Some more thoughts on…

Some more thoughts on the last entry...

I forgot to note that at last part of the reason I don't usually tell people I'm trying to lose weight is pure ego -- a different kind of ego, the kind that reflects on my personality (not my appearance). I don't like failing at things. I really really don't. That F in freshman Calculus still grates on my soul, after more than a decade. (Sometimes I can laugh about it, but not always.) I also don't like *admitting* I failed. There have been plenty of times in my life where I've tried to lose a little weight, but I've generally not mentioned it to anyone, because I don't want them to know about my lack of willpower. At least if I'm not announcing that I'm trying to lose weight, I can pretend that people believe that I just don't care... If I think about this for any length of time, the whole little self-delusion kind of falls apart. But it remains the truth that it took several months of steady weight loss, a record of some measurable (and apparently fairly reliable, since I survived the holidays unscathed) success, for me to be comfortable talking about my attempt.

I guess this is a pattern in all of my life -- when I first decided to really take my writing seriously, that was terrifying. And I admitted it to myself long before I really admitted it to anyone else. I was talking to Kevin last night and at one point he asked what I'd do if I never did manage to publish in any literary magazines, if I didn't get any critical mainstream acclaim -- if I remained a successful erotica author, and nothing more. I didn't know how to answer his question. I suspect I'll have a major life crisis if I ever have to accept that. Because it will have meant that I've failed at something I really, deeply care about.

Which I felt a little of when we broke up, in fact, now that I think about it. Which is just silly, since that's not what relationships are supposed to be about.


Please feel free to send in further comments on the whole weight/beauty thing -- I'm finding them really interesting. M'ris said that I could post some of hers here -- she's said some of this in her journal before, but I'm not sure all of you read that, and there's a part I want to emphasize:

"I don't think it *is* about meeting a standard of beauty -- it's about *chasing* a standard of beauty that's not unattainable because it's unreasonable -- it's unattainable because it's always shifting, and because it gets always harder to see what's actually there.

"I was, at one point in my illness, clinically underweight. I had always believed that for every bone structure and weight distribution, there was a size at which someone would be too thin or too fat to be at their optimal attractiveness. I woke up one day in October or so and could *see* that I had gotten there. It didn't surprise me that I'd gotten there, in retrospect -- it surprised me that I could see it on the thin end. Which is a pretty sad statement, I guess.
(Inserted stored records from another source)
(* ===== verification/LinkListSpec.v ===== *)
(** * The linked lists of src/c/linklist/linklist.c: theorems

    What the four lists hold as a sequence of addresses and values; that their
    routines keep it, insert in order and reverse, and leave the rest of memory alone;
    the program that tests them. *)

From stdpp Require Import base tactics numbers list gmap sorting.
From S2P Require Import Prelude KMonad LinkList.
From Stdlib Require Import ZArith Lia.

Open Scope Z_scope.

(** ** Sequences of nodes *)

Abbreviation nodes := (list (loc * Z)).
Abbreviation locs := (fmap (M:=list) fst).
Abbreviation values := (fmap (M:=list) snd).

(** The address of the first and of the last node, or what is there instead. *)
Definition first (ns : nodes) (q : ptr) : ptr := match ns with [] => q | n :: _ => Some n.1 end.
Definition final (ns : nodes) (p : ptr) : ptr := match last ns with None => p | Some n => Some n.1 end.

Lemma first_app a b q : first (a ++ b) q = first a (first b q).
Proof. by destruct a. Qed.
Lemma final_app a b p : final (a ++ b) p = final b (final a p).
Proof. unfold final. rewrite last_app. by destruct (last b). Qed.
Lemma final_cons n a p : final (n :: a) p = final a (Some n.1).
Proof. apply (final_app [n]). Qed.
Lemma first_reverse a q : first (reverse a) q = final a q.
Proof. unfold final. rewrite <-head_reverse. by destruct (reverse a). Qed.
Lemma final_reverse a p : final (reverse a) p = first a p.
Proof. by rewrite <-first_reverse, reverse_involutive. Qed.

Lemma final_in s p l : s ≠ [] → final s p = Some l → l ∈ locs s.
Proof.
  intros Hs. destruct (exists_last Hs) as (s' & n & ->). rewrite final_app, fmap_app. intros [= <-].
  apply elem_of_app. right. by left.
Qed.

Lemma nodup_new new v (a b : nodes) :
  NoDup (locs (a ++ b)) → new ∉ locs (a ++ b) → NoDup (locs (a ++ (new, v) :: b)).
Proof.
  rewrite !fmap_app. intros Hnd Hn. change (NoDup (locs a ++ new :: locs b)).
  rewrite <-Permutation_middle. by constructor.
Qed.

(** ** Inserting in order *)

Fixpoint insert_tail (v : Z) (l : list Z) : list Z :=
  match l with
  | [] => [v]
  | x :: l => if x <? v then x :: insert_tail v l else v :: x :: l
  end.
Definition insert_sorted (v : Z) (l : list Z) : list Z :=
  match l with
  | [] => [v]
  | x :: l => if v <? x then v :: x :: l else x :: insert_tail v l
  end.

Lemma insert_tail_perm v l : insert_tail v l ≡ₚ v :: l.
Proof. induction l as [|x l IH]; cbn; [done|]. case_match; [|done]. by rewrite IH, Permutation_swap. Qed.

Lemma insert_sorted_perm v l : insert_sorted v l ≡ₚ v :: l.
Proof. destruct l as [|x l]; [done|]. cbn. case_match; [done|]. by rewrite insert_tail_perm, Permutation_swap. Qed.

Lemma insert_tail_sorted v l : StronglySorted Z.le l → StronglySorted Z.le (insert_tail v l).
Proof.
  induction 1 as [|x l Hl IH Hx]; cbn; [by repeat constructor|]. case_match; zbool.
  - constructor; [done|]. rewrite insert_tail_perm. constructor; [lia|done].
  - constructor; [by constructor|]. constructor; [done|]. eapply Forall_impl; [exact Hx|]. cbn. lia.
Qed.

Lemma insert_sorted_sorted v l : StronglySorted Z.le l → StronglySorted Z.le (insert_sorted v l).
Proof.
  intros Hl. destruct l as [|x l]; [by repeat constructor|]. cbn. inversion Hl as [|? ? Hl' Hx]; subst.
  case_match; zbool.
  - constructor; [done|]. constructor; [lia|]. eapply Forall_impl; [exact Hx|]. cbn. lia.
  - constructor; [by apply insert_tail_sorted|]. rewrite insert_tail_perm. constructor; [lia|done].
Qed.

(** Sorting by insertion. *)
Definition sorted (l : list Z) : list Z := foldl (flip insert_sorted) [] l.

(** ** Memory *)

(** Nothing but the nodes at [ls] differs, and those of them that are not in [old]
    are new. *)
Definition changed_at {N} (old ls : list loc) (h h' : gmap loc N) : Prop :=
  (∀ l, l ∉ ls → h' !! l = h !! l) ∧ (∀ l, l ∈ ls → l ∈ old ∨ h !! l = None).

Section memory.
Context {N : Type}.
Implicit Types h : gmap loc N.
Local Abbreviation C := (quiet (gmap loc N)).

Lemma wp_malloc (n : N) h (Q : loc → gmap loc N → Prop) :
  (∀ l, h !! l = None → Q l (<[l := n]> h)) → wp C (malloc n) Q h.
Proof.
  intros HQ. unfold malloc. wp_step. apply wp_call. intros r [_ Hr]. cbn in Hr.
  rewrite (proj2 (Z.eqb_neq _ _)) by done. wp_go. apply HQ. apply not_elem_of_dom, is_fresh.
Qed.

Lemma wp_load l n h (Q : N → gmap loc N → Prop) :
  h !! l = Some n → Q n h → wp C (load (Some l)) Q h.
Proof.
  intros Hl HQ. unfold load. wp_step. apply (wp_deref _ _ _ _ _ l); [done|]. wp_go.
  by apply (wp_deref _ _ _ _ _ n).
Qed.

Lemma wp_update l f n h (Q : unit → gmap loc N → Prop) :
  h !! l = Some n → Q tt (<[l := f n]> h) → wp C (update (Some l) f) Q h.
Proof.
  intros Hl HQ. unfold update. wp_step. apply (wp_deref _ _ _ _ _ l); [done|].
  wp_step. apply (wp_load l n); [done|]. by wp_step.
Qed.

Lemma wp_loop_fuel h (Q : nat → gmap loc N → Prop) : Q (S (size h)) h → wp C loop_fuel Q h.
Proof. intros HQ. unfold loop_fuel. by wp_step. Qed.

(** Nodes at different addresses are at most as many as there are. *)
Lemma size_ge h (ls : list loc) : NoDup ls → (∀ l, l ∈ ls → is_Some (h !! l)) → (length ls <= size h)%nat.
Proof.
  intros Hnd Hin. rewrite <-size_dom, <-(size_list_to_set (C:=gset loc) ls) by done. apply subseteq_size.
  intros l. rewrite elem_of_list_to_set, elem_of_dom. apply Hin.
Qed.

Lemma changed_refl h ls : changed_at ls ls h h.
Proof. split; auto. Qed.

(** A new node in a sequence. *)
Lemma changed_new new v n (a b : nodes) h h' :
  h !! new = None → (∀ l, l ∉ locs (a ++ (new, v) :: b) → h' !! l = (<[new := n]> h : gmap loc N) !! l) →
  changed_at (locs (a ++ b)) (locs (a ++ (new, v) :: b)) h h'.
Proof.
  intros Hn Hl. split.
  - intros l Hin. rewrite Hl by done. apply lookup_insert_ne. intros ->. apply Hin. rewrite fmap_app. set_solver.
  - intros l Hin. rewrite fmap_app in Hin |- *. cbn in Hin. destruct (decide (l = new)) as [->|]; [by right|left]. set_solver.
Qed.
End memory.

(** ** Single links *)

(** The nodes [ns] one behind the other, and [q] behind them. *)
Fixpoint seg (h : gmap loc node_ts) (ns : nodes) (q : ptr) : Prop :=
  match ns with
  | [] => True
  | (l, v) :: ns => h !! l = Some (NodeS (first ns q) v) ∧ seg h ns q
  end.

Section single.
Implicit Types h : gmap loc node_ts.
Local Abbreviation C := (quiet (gmap loc node_ts)).

Lemma seg_app h a b q : seg h (a ++ b) q ↔ seg h a (first b q) ∧ seg h b q.
Proof.
  induction a as [|[l v] a IH]; cbn; [by split; [|intros [_ ?]]|]. rewrite IH, first_app. by rewrite (assoc (∧)).
Qed.

Lemma seg_frame h h' ns q : (∀ l, l ∈ locs ns → h' !! l = h !! l) → seg h ns q → seg h' ns q.
Proof.
  induction ns as [|[l v] ns IH]; intros Hf; [done|]. cbn. intros [Hl Hs]. split; [rewrite Hf; [done|by left]|].
  apply IH; [|done]. intros. apply Hf. by right.
Qed.

Lemma seg_insert h l n ns q : l ∉ locs ns → seg h ns q → seg (<[l := n]> h) ns q.
Proof. intros Hl. apply seg_frame. intros l' Hl'. apply lookup_insert_ne. by intros ->. Qed.

Lemma seg_dom h ns q l : seg h ns q → l ∈ locs ns → is_Some (h !! l).
Proof.
  induction ns as [|[l' v] ns IH]; cbn; intros Hs Hl; [by apply not_elem_of_nil in Hl|].
  destruct Hs as [Hl' Hs]. apply elem_of_cons in Hl as [->|Hl]; [by eexists|by apply IH].
Qed.

Lemma seg_size h ns q : NoDup (locs ns) → seg h ns q → (length ns <= size h)%nat.
Proof. intros Hnd Hs. rewrite <-(length_fmap fst). apply size_ge; [done|]. intros l. by apply (seg_dom _ _ q). Qed.

(** The loop of an insertion stops between two parts of the list, where the value
    belongs. *)
Lemma wp_find_single v stop b fuel p h (Q : ptr * ptr → gmap loc node_ts → Prop) :
  seg h b stop → (length b < fuel)%nat → (∀ l, stop = Some l → l ∉ locs b) →
  (∀ b1 b2, b = b1 ++ b2 → insert_tail v (values b) = values b1 ++ v :: values b2 →
    Q (final b1 p, first b2 stop) h) →
  wp C (find_single fuel stop v p (first b stop)) Q h.
Proof.
  revert fuel p Q. induction b as [|[l x] b IH]; intros fuel p Q Hs Hf Hstop HQ; (destruct fuel as [|fuel]; [cbn in Hf; lia|]).
  { cbn. rewrite decide_True by done. wp_step. by apply (HQ [] []). }
  destruct Hs as [Hl Hs]. cbn in Hf |- *. rewrite decide_False.
  2: { intros <-. apply (Hstop l); [done|by left]. }
  wp_step. apply (wp_load _ _ _ _ Hl). cbn. destruct (x <? v) eqn:Hx.
  - apply IH; [done|lia|intros l' Hl' Hin; apply (Hstop l' Hl'); by right|].
    intros b1 b2 -> Hb. specialize (HQ ((l, x) :: b1) b2). rewrite final_cons in HQ. apply HQ; [done|].
    cbn. by rewrite Hx, Hb.
  - wp_step. apply (HQ [] ((l, x) :: b)); [done|]. cbn. by rewrite Hx.
Qed.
"The upsetting thing is that it recalibrated my internal scale, so now I feel quite pudgy, even though I know that I'm just at about the same weight as I was before. I have to fight it every day. I know that it wasn't more beautiful to anyone, and I'm glad that I'm not clinically underweight any more--but it's hard to make the revelation stick. It really is. It's much harder to have standards that have nothing to do with other people, because they can move around more without you noticing. Ick. Don't do that if you haven't started--it sucks." (emphasis mine)
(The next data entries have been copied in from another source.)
Lemma callback_idle_within_cell_witness :
  tick whiteHex 0 (plainConfig 10 1) emptyController (nz 4, nz (-4), nz 0)
  = Done emptyController.
Proof.
  apply callback_idle_within_cell.
  - intros i Hi. destruct i as [| [| [| i]]]; [| | | lia]; by eexists.
  - apply (bool_decide_eq_true_1 _). vm_compute. reflexivity.
Defined.
Lemma substitute_at_word env prev (name rest : str) :
  prev ≠ Some "\"%char → name ≠ [] →
  Forall (λ c, isword c = true) name →
  (∀ c, head rest = Some c → isword c = false) →
  substitute_at env prev ("$"%char :: name ++ rest)
  = default [] (env !! name) ++ substitute_at env (last name) rest.
Proof.
  intros Hprev Hne Hname Hrest. unfold substitute_at.
  rewrite (sub_at_match _ _ _ _ _ _ {[1 := name]})
    by by apply match_at_word.
  rewrite replace_var_word. do 2 f_equal.
  unfold prev_after. destruct (last name) eqn:Hl; [done|].
  by apply last_None in Hl.
Qed.

Lemma substitute_at_braces env prev (name rest : str) :
  prev ≠ Some "\"%char → name ≠ [] → "}"%char ∉ name →
  substitute_at env prev ("$"%char :: "{"%char :: name ++ "}"%char :: rest)
  = default [] (env !! name) ++ substitute_at env (Some "}"%char) rest.
Proof.
  intros Hprev Hne Hname. unfold substitute_at.
  assert ("{"%char :: name ++ "}"%char :: rest
          = ("{"%char :: name ++ ["}"%char]) ++ rest) as Heq.
  { simpl. by rewrite <- app_assoc. }
  rewrite Heq.
  rewrite (sub_at_match _ _ _ _ _ _
             (<[1 := "{"%char :: name ++ ["}"%char]]> {[2 := name]})).
  - rewrite replace_var_braces by done. do 2 f_equal.
    unfold prev_after.
    change ("{"%char :: name ++ ["}"%char])
      with (("{"%char :: name) ++ ["}"%char]).
    by rewrite last_snoc.
  - rewrite <- Heq, match_at_braces by done. do 2 f_equal.
    cbn [length]. rewrite length_app. cbn [length]. lia.
Qed.

Lemma substitute_at_escaped env (rest : str) :
  substitute_at env (Some "\"%char) ("$"%char :: rest)
  = "$"%char :: substitute_at env (Some "$"%char) rest.
Proof. done. Qed.

Lemma substitute_at_other env prev c (rest : str) :
  c ≠ "$"%char →
  substitute_at env prev (c :: rest) = c :: substitute_at env (Some c) rest.
Proof.
  intros Hc. unfold substitute_at. apply sub_at_no_match.
  by apply match_at_other.
Qed.

Lemma substitute_at_nil env prev : substitute_at env prev [] = [].
Proof. unfold substitute_at. cbn [sub_at]. by rewrite match_at_end. Qed.

Lemma partition_found c (a b : str) :
  c ∉ a → partition c (a ++ c :: b) = (a, [c], b).
Proof.
  induction a as [|x a IH]; intros Hc; simpl.
  - by rewrite Ascii.eqb_refl.
  - apply not_elem_of_cons in Hc as [Hne Ha].
    destruct (Ascii.eqb_spec x c) as [->|_]; [done|]. by rewrite IH.
Qed.

Lemma partition_missing c (a : str) : c ∉ a → partition c a = (a, [], []).
Proof.
  induction a as [|x a IH]; intros Hc; simpl; [done|].
  apply not_elem_of_cons in Hc as [Hne Ha].
  destruct (Ascii.eqb_spec x c) as [->|_]; [done|]. by rewrite IH.
Qed.

(** An assignment stores the value substituted in the environment as it
    is before the assignment. *)
Lemma handle_line_assign env (var val : str) :
  "="%char ∉ var →
  handle_line env (var ++ "="%char :: val)
  = <[var := substitute_at env None val]> env.
Proof.
  intros Hvar. unfold handle_line. by rewrite partition_found.
Qed.

Lemma handle_line_ignore env (line : str) :
  "="%char ∉ line → handle_line env line = env.
Proof. intros Hl. unfold handle_line. by rewrite partition_missing. Qed.

End SubstituteFacts.

(** ** The claims on substitution *)

Section SubstituteClaims.
Import Str Re.

(** C3.  Where the scan of a value stands at a dollar that is not behind a
    backslash, a token [$NAME] (a longest run of word characters) or
    [${NAME}] (a name that is not empty, up to the first closing brace) is
    replaced by the value of [NAME] in the environment, or by nothing when
    [NAME] is unset.  A dollar behind a backslash is copied with its
    backslash.  The result is what the assignment stores, so after [A=foo]
    the line [B=$A/bar] sets [B] to [foo/bar]. *)
Theorem C3_tokens_replaced_escaped_dollar_kept (env : environ) :
  (∀ prev (name rest : str),
     prev ≠ Some "\"%char → name ≠ [] →
     Forall (λ c, isword c = true) name →
     (∀ c, head rest = Some c → isword c = false) →
     substitute_at env prev ("$"%char :: name ++ rest)
     = default [] (env !! name) ++ substitute_at env (last name) rest)
  ∧ (∀ prev (name rest : str),
       prev ≠ Some "\"%char → name ≠ [] → "}"%char ∉ name →
       substitute_at env prev
         ("$"%char :: "{"%char :: name ++ "}"%char :: rest)
       = default [] (env !! name) ++ substitute_at env (Some "}"%char) rest)
  ∧ (∀ prev (rest : str),
       substitute_at env prev ("\"%char :: "$"%char :: rest)
       = "\"%char :: "$"%char :: substitute_at env (Some "$"%char) rest)
  ∧ (∀ var val : str,
       "="%char ∉ var →
       handle_line env (var ++ "="%char :: val)
       = <[var := substitute_at env None val]> env)
  ∧ handle_line env "B=$A/bar"
    = <[("B" : str) := default [] (env !! ("A" : str)) ++ "/bar"]> env
  ∧ update_env_from_lines ∅ [("A=foo" : str) ++ [LF]; ("B=$A/bar" : str) ++ [LF]]
      !! ("B" : str) = Some ("foo/bar" : str).
Proof.
  split_and!.
  - apply substitute_at_word.
  - apply substitute_at_braces.
  - intros prev rest. rewrite substitute_at_other by done.
    by rewrite substitute_at_escaped.
  - apply handle_line_assign.
  - reflexivity.
  - by vm_compute.
Qed.

Lemma C3_witness :
  substitute_at ∅ None ("$"%char :: ("HOME" : str) ++ ("/bin" : str))
  = default [] ((∅ : environ) !! ("HOME" : str))
    ++ substitute_at ∅ (last ("HOME" : str)) "/bin"
  ∧ substitute_at ∅ None
      ("$"%char :: "{"%char :: ("HOME" : str) ++ "}"%char :: ("/bin" : str))
    = default [] ((∅ : environ) !! ("HOME" : str))
      ++ substitute_at ∅ (Some "}"%char) "/bin".
Proof.
  destruct (C3_tokens_replaced_escaped_dollar_kept ∅) as (Hw & Hb & _).
  split.
  - apply Hw; [done|done|by repeat constructor|by intros c [= <-]].
  - apply Hb; [done|done|by apply (bool_decide_unpack _)].
Defined.

(** The name in braces may be empty; then the variable looked up is the one
    named by the two braces. *)
Lemma substitute_at_empty_braces env prev (rest : str) :
  prev ≠ Some "\"%char →
  substitute_at env prev ("$"%char :: "{"%char :: "}"%char :: rest)
  = default [] (env !! ("{}" : str)) ++ substitute_at env (Some "}"%char) rest.
Proof.
  intros Hprev.
  pose proof (match_at_braces prev [] rest Hprev) as Hm.
  exact (sub_at_match pattern (replace_var env) prev "$" ("{}" : str) rest _
           (Hm ltac:(by intros ?%elem_of_nil))).
Qed.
M'ris is *so* not pudgy. If you haven't seen her, she's tallish and quite slender. When she had gotten to that clinically underweight part she describes above, she didn't look good -- she looked frail, a little wasted. She was cracking ribs when she coughed because her body was so lacking in supporting muscles. Very not good. I think it's fascinating that she knew this, and that nonetheless, her internal scale has reset to include that over-low weight/body as part of her image of a beautiful self. We're all so weird...
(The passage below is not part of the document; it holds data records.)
(** * beartype: DOOR middle-men wrappers and PEP 484/585 generic utilities

    Shallow embedding of
    - [beartype/door/_cls/doorsub.py] (module [Door]), and
    - [beartype/_util/hint/pep/proposal/pep484585/utilpepgeneric.py]
      (module [Generic]).

    Python builtins and collaborators that live outside these two files are
    fields of the classes [Door.PyRuntime] and [Generic.HintRuntime]; every
    definition is executable once they are instantiated, which module [Demo]
    does. *)

From Stdlib Require Import List Bool String Ascii Arith Lia DecimalString.
From Stdlib Require Import NArith.
Import ListNotations.
Open Scope string_scope.
Set Warnings "-register-all".

(** ** Exceptions *)

(** The exception classes named in the two files, plus any other class a
    caller may pass as [exception_cls]. *)
Inductive ExceptionCls : Type :=
  | BeartypeDoorException
  | BeartypeDecorHintPep484585Exception
  | BeartypeDecorHintPepException
  | OtherException (name : string).

(** A raised exception: its class and its message. *)
Record PyException : Type := mkException {
  exc_cls : ExceptionCls;
  exc_msg : string
}.

(** Outcome of a call that either returns or raises. *)
Inductive result (A : Type) : Type :=
  | Return (value : A)
  | Raise (e : PyException).
Arguments Return {A} value.
Arguments Raise {A} e.

(** [sub] occurs inside [s]. *)
Definition contains (s sub : string) : Prop :=
  exists pre post, s = pre ++ sub ++ post.

(** [str(n)] for a non-negative integer. *)
Definition str_of_nat (n : nat) : string :=
  NilEmpty.string_of_uint (Nat.to_uint n).

(** ** doorsub.py *)
Module Door.

(** The classes of doorsub.py. [_TypeHintOriginIsinstanceable] is abstract
    (its [_args_len_expected] is an abstract property). *)
Inductive WrapperCls : Type :=
  | TypeHintSubscripted
  | TypeHintOriginIsinstanceable
  | TypeHintOriginIsinstanceableArgs1
  | TypeHintOriginIsinstanceableArgs2
  | TypeHintOriginIsinstanceableArgs3.

Definition WrapperCls_eqb (a b : WrapperCls) : bool :=
  match a, b with
  | TypeHintSubscripted, TypeHintSubscripted
  | TypeHintOriginIsinstanceable, TypeHintOriginIsinstanceable
  | TypeHintOriginIsinstanceableArgs1, TypeHintOriginIsinstanceableArgs1
  | TypeHintOriginIsinstanceableArgs2, TypeHintOriginIsinstanceableArgs2
  | TypeHintOriginIsinstanceableArgs3, TypeHintOriginIsinstanceableArgs3 => true
  | _, _ => false
  end.

(** The direct superclass inside doorsub.py ([None] for the class deriving
    from [TypeHint] directly). *)
Definition base_of (c : WrapperCls) : option WrapperCls :=
  match c with
  | TypeHintSubscripted => None
  | TypeHintOriginIsinstanceable => Some TypeHintSubscripted
  | TypeHintOriginIsinstanceableArgs1
  | TypeHintOriginIsinstanceableArgs2
  | TypeHintOriginIsinstanceableArgs3 => Some TypeHintOriginIsinstanceable
  end.

(** [issubclass(c, d)] between wrapper classes: [d] is [c] or one of its
    ancestors (the hierarchy has depth three). *)
Definition wrapper_issubclass (c d : WrapperCls) : bool :=
  WrapperCls_eqb c d ||
  match base_of c with
  | None => false
  | Some c1 =>
      WrapperCls_eqb c1 d ||
      match base_of c1 with
      | None => false
      | Some c2 => WrapperCls_eqb c2 d
      end
  end.

(** Whether the class inherits [_TypeHintOriginIsinstanceable._is_equal] and
    [_TypeHintOriginIsinstanceable._make_args]. *)
Definition is_isinstanceable (c : WrapperCls) : bool :=
  wrapper_issubclass c TypeHintOriginIsinstanceable.

(** [_args_len_expected]: 1, 2, 3 on the leaves; the abstract property body
    is [pass], and the base class does not declare it. *)
Definition _args_len_expected (c : WrapperCls) : option nat :=
  match c with
  | TypeHintOriginIsinstanceableArgs1 => Some 1
  | TypeHintOriginIsinstanceableArgs2 => Some 2
  | TypeHintOriginIsinstanceableArgs3 => Some 3
  | _ => None
  end.

(** The concrete leaves of the hierarchy. *)
Definition is_leaf (c : WrapperCls) : bool :=
  match _args_len_expected c with Some _ => true | None => false end.

(** [str(type(self))]. *)
Definition str_of_cls (c : WrapperCls) : string :=
  "<class 'beartype.door._cls.doorsub." ++
  match c with
  | TypeHintSubscripted => "_TypeHintSubscripted"
  | TypeHintOriginIsinstanceable => "_TypeHintOriginIsinstanceable"
  | TypeHintOriginIsinstanceableArgs1 => "_TypeHintOriginIsinstanceableArgs1"
  | TypeHintOriginIsinstanceableArgs2 => "_TypeHintOriginIsinstanceableArgs2"
  | TypeHintOriginIsinstanceableArgs3 => "_TypeHintOriginIsinstanceableArgs3"
  end ++ "'>".

(** The Python runtime as doorsub.py sees it: class objects (the values of
    [_origin]) with [==]/[is] on them, the builtin [issubclass], [typing.Any],
    and hint signs compared by identity. *)
Class PyRuntime : Type := {
  type_ : Type;
  type_eqb : type_ -> type_ -> bool;
  issubclass : type_ -> type_ -> bool;
  Any : type_;
  HintSign : Type;
  sign_is : HintSign -> HintSign -> bool
}.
I emphasized one sentence of M'ris's above because I think it neatly encapsulates something I also believe about beauty. That for every person, there's a particular weight range at which they look most beautiful (and that that weight range may change over time, as the body changes in other ways). And that's what I'm striving for in myself -- not a set weight that the doctor says is ideal (though perhaps that might be the healthiest option), nor yet a society-imposed body type...because I'm perfectly comfortable saying that I want to have a body more like Catherine Zeta-Jones than Calista Flockhart. Just to look like my most beautiful self. Which includes various criteria -- healthy weight, some exercise, enough sleep, eating well, washing my hair once in a while... :-)

And maybe carrying a sword.

(Okie, this is a bit of a cheat. There are photos where Calista looks a lot better than she does in this one. But she's still thinner than I ever want to be.)